Bad Research; No Biscuit.

April 19, 2011 · 7:00 am

Fun With Crosstabs

A couple of thought’s on PPP’s bombshell last week about interracial marriage in Mississippi, which, if you missed it, said that 46% of “usual Republican Primary voters” there say interracial marriage should be against the law (full PDF of results here):

First, at the very outset, this: I like PPP quite a lot. They do solid work. They release more data on their polls than many of teir competitors. They are a Democratic pollster, but if you look at the data Nate Silver puts together for FiveThirtyEight, PPP’s results are both pretty accurate and pretty unbiased. Yes, one can argue that being partisan gives them an agenda, and while I’m sure they’re not sad to have uncovered this data point, at the end of the day, a pollster is only as good as his numbers, and PPP’s numbers are good. If anything, I’d say their partisan leaning gives them some “cover” when they want to ask something controversial, like they did here. Actual question wording: “Do you think interracial marriage should be legal or illegal?” I think a good number of pollsters would have difficulty asking that question; it seems, to me at least, to be too likely to cause offense. More on that in a minute, though.

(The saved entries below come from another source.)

Lemma counted_snoc chs c ch : counted chs c -> counted (chs ++ [ch]) (count_chain c (zlen chs) ch).
Proof.
  intros [He Ht Hm Hi Hx]. assert (zlen (chs ++ [ch]) = zlen chs + 1) as Hl by (unfold zlen; rewrite length_app; cbn; lia).
  assert (0 <= zlen chs) by (unfold zlen; lia).
  unfold count_chain. split; cbn [cc_empty cc_max cc_maxi cc_two].
  - rewrite filter_app. unfold zlen in *. rewrite length_app. cbn. destruct ch; cbn; case_decide; try done; cbn; lia.
  - rewrite filter_app. unfold zlen in *. rewrite length_app. cbn. case_decide; cbn; destruct (Z.ltb_spec 1 (Z.of_nat (length ch))); lia.
  - intros ch' [Hc| ->%list_elem_of_singleton]%elem_of_app; destruct (Z.ltb_spec (cc_max c) (zlen ch)); try lia.
    + specialize (Hm ch' Hc). lia.
    + by apply Hm.
  - destruct (Z.ltb_spec (cc_max c) (zlen ch)) as [Hlt|Hge].
    + replace (Z.to_nat (zlen chs)) with (length chs) by (unfold zlen; lia). by rewrite lookup_app_r, Nat.sub_diag by lia.
    + destruct (decide (Z.to_nat (cc_maxi c) < length chs)%nat); [by rewrite lookup_app_l by lia|].
      unfold zlen in Hx. assert (chs = []) as -> by (apply length_zero_iff_nil; lia).
      assert (cc_maxi c = 0) as E by (cbn in Hx; lia). rewrite E in Hi |- *. change (cc_max c = 0) in Hi. change (cc_max c = zlen ch). unfold zlen in *. lia.
  - rewrite Hl. destruct (cc_max c <? zlen ch); lia.
Qed.

Lemma counted_all chs chs0 c : counted chs0 c ->
  counted (chs0 ++ chs) (foldl (fun ic ch => (ic.1 + 1, count_chain ic.2 ic.1 ch)) (zlen chs0, c) chs).2.
Proof.
  revert chs0 c. induction chs as [|ch chs IH]; intros chs0 c Hc; [by rewrite app_nil_r|].
  cbn [foldl fst snd]. replace (zlen chs0 + 1) with (zlen (chs0 ++ [ch])) by (unfold zlen; rewrite length_app; cbn; lia).
  rewrite cons_middle, app_assoc. apply IH. by apply counted_snoc.
Qed.

(** The statistics of a well-formed table, at any level: they are always defined,
    the last line has the true numbers of entries, of empty chains and of chains
    with more than one entry, and the chain listed is a longest one. *)
Theorem sym_stats_right t level : sym_wf t ->
  exists ls c, rmr_sym_stats pp t level = Ret (ls ++ [stats_text t c]) /\
    st_inhabitants t = zlen (concat (chains t)) /\
    counted (chains t) c /\ cc_max c = zlen (chain_of t (cc_maxi c)).
Proof.
  intros W. unfold rmr_sym_stats. rewrite chains_wf by done.
  destruct (scan_total level (st_symlist t) 0 (MkCc 0 0 0 0)) as [ls ->]; [by intros; eapply wf_named|].
  set (c := (foldl _ _ _).2). assert (counted (st_symlist t) c) as Hc.
  { apply (counted_all (st_symlist t) []). split; cbn; try done; lia || (intros ch Hch; by apply not_elem_of_nil in Hch). }
  cbn [mbind comp_bind]. assert (cc_max c = zlen (chain_of t (cc_maxi c))) as Hm by apply (ct_maxi _ _ Hc).
  assert (exists long, (if 1 <? level then r ← each_line long_ele (chain_of t (cc_maxi c));
            Ret (($"symtab stats: sym: longest chain: idx=" ++ decimal (cc_maxi c) ++ $" has " ++ decimal (cc_max c) ++
                  $" elsements):" ++ [10]) :: r)
          else Ret []) = Ret long) as [long ->].
  { destruct (1 <? level); [|eauto]. destruct (each_line_total long_ele (chain_of t (cc_maxi c))) as (l & -> & _); [|cbn; eauto].
    intros e He. assert (chain_of t (cc_maxi c) ∈ st_symlist t) as Hin.
    { unfold chain_of in *. destruct (st_symlist t !! Z.to_nat (cc_maxi c)) eqn:E; [by eapply list_elem_of_lookup_2|]. by apply not_elem_of_nil in He. }
    pose proof (wf_named t _ e W Hin He) as Hn. unfold long_ele. destruct (Z.eqb_spec (se_class e) 0); cbn [negb]; [eauto|].
    destruct Hn as [nm ->]; [done|]. cbn. eauto. }
  cbn [mbind comp_bind]. exists (ls ++ long), c. rewrite <-app_assoc. split_and!; try done. apply (wf_inhab t W).
Qed.
End tables.

(** ** The address of the routing manager *)

(** A service with a port, one without and none at all. *)
Theorem lookup_rtg_parts gethostbyname name port c :
  is_cstr name -> 58 ∉ name -> in_i32 port ->
  let addr n := uta_h2ip gethostbyname n in
  let found n := match addr n with Some _ => true | None => false end in
  uta_lookup_rtg gethostbyname (Some (name ++ $":" ++ decimal port)) (Some c) = (found name, Some (MkRtg (addr name) port)) /\
  uta_lookup_rtg gethostbyname (Some name) (Some c) = (found name, Some (MkRtg (addr name) 5656)) /\
  uta_lookup_rtg gethostbyname None (Some c) = (found $"rtg", Some (MkRtg (addr $"rtg") 5656)).
Proof.
  intros Hn Hc Hp addr found. unfold uta_lookup_rtg, strchr. rewrite !drop_0. split_and!.
  - change ($":" ++ decimal port) with (58 :: decimal port). rewrite <-app_assoc. cbn [app].
    rewrite (strchr_at_Some name _ 0 58 Hn Hc). cbn [Nat.add]. rewrite take_app_length.
    replace (drop (S (length name)) (name ++ 58 :: decimal port)) with (decimal port)
      by (symmetry; by rewrite cons_middle, app_assoc, drop_app_length' by (rewrite length_app; cbn; lia)).
    by rewrite atoi_decimal.
  - rewrite (strchr_at_None name 0 58 []) by done. done.
  - done.
Qed.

Needless to say, the fact that 46% of their respondents said “illegal” made a lot of news last week. PPP says they asked the question of Democrats (and I assume independents) as well, and will be releasing that part of the data shortly, and I’m sure that will make some news, too. I’m not naive enough to believe that racism is dead, and it’s worth noting that while the US Supreme Court struck down state laws banning interracial marriages back in 1967, neighboring Alabama didn’t get around to removing the anti-miscegenation bit from its state constitution until the year 2000, but I still think these numbers are surprisingly high. These are findings that produce coverage because people talk about them; in this case, a lot of sad head-shaking mixed with gleeful potshots from one side, and a lot of unoriginal pollster attacks from the other, mostly of the usual tired “but it’s IVR, it could have been an 8-year-old taking the poll” sort. (Because it would be a better or easier-to-stomach finding if 46% of Mississippi 8-year-olds felt this way?)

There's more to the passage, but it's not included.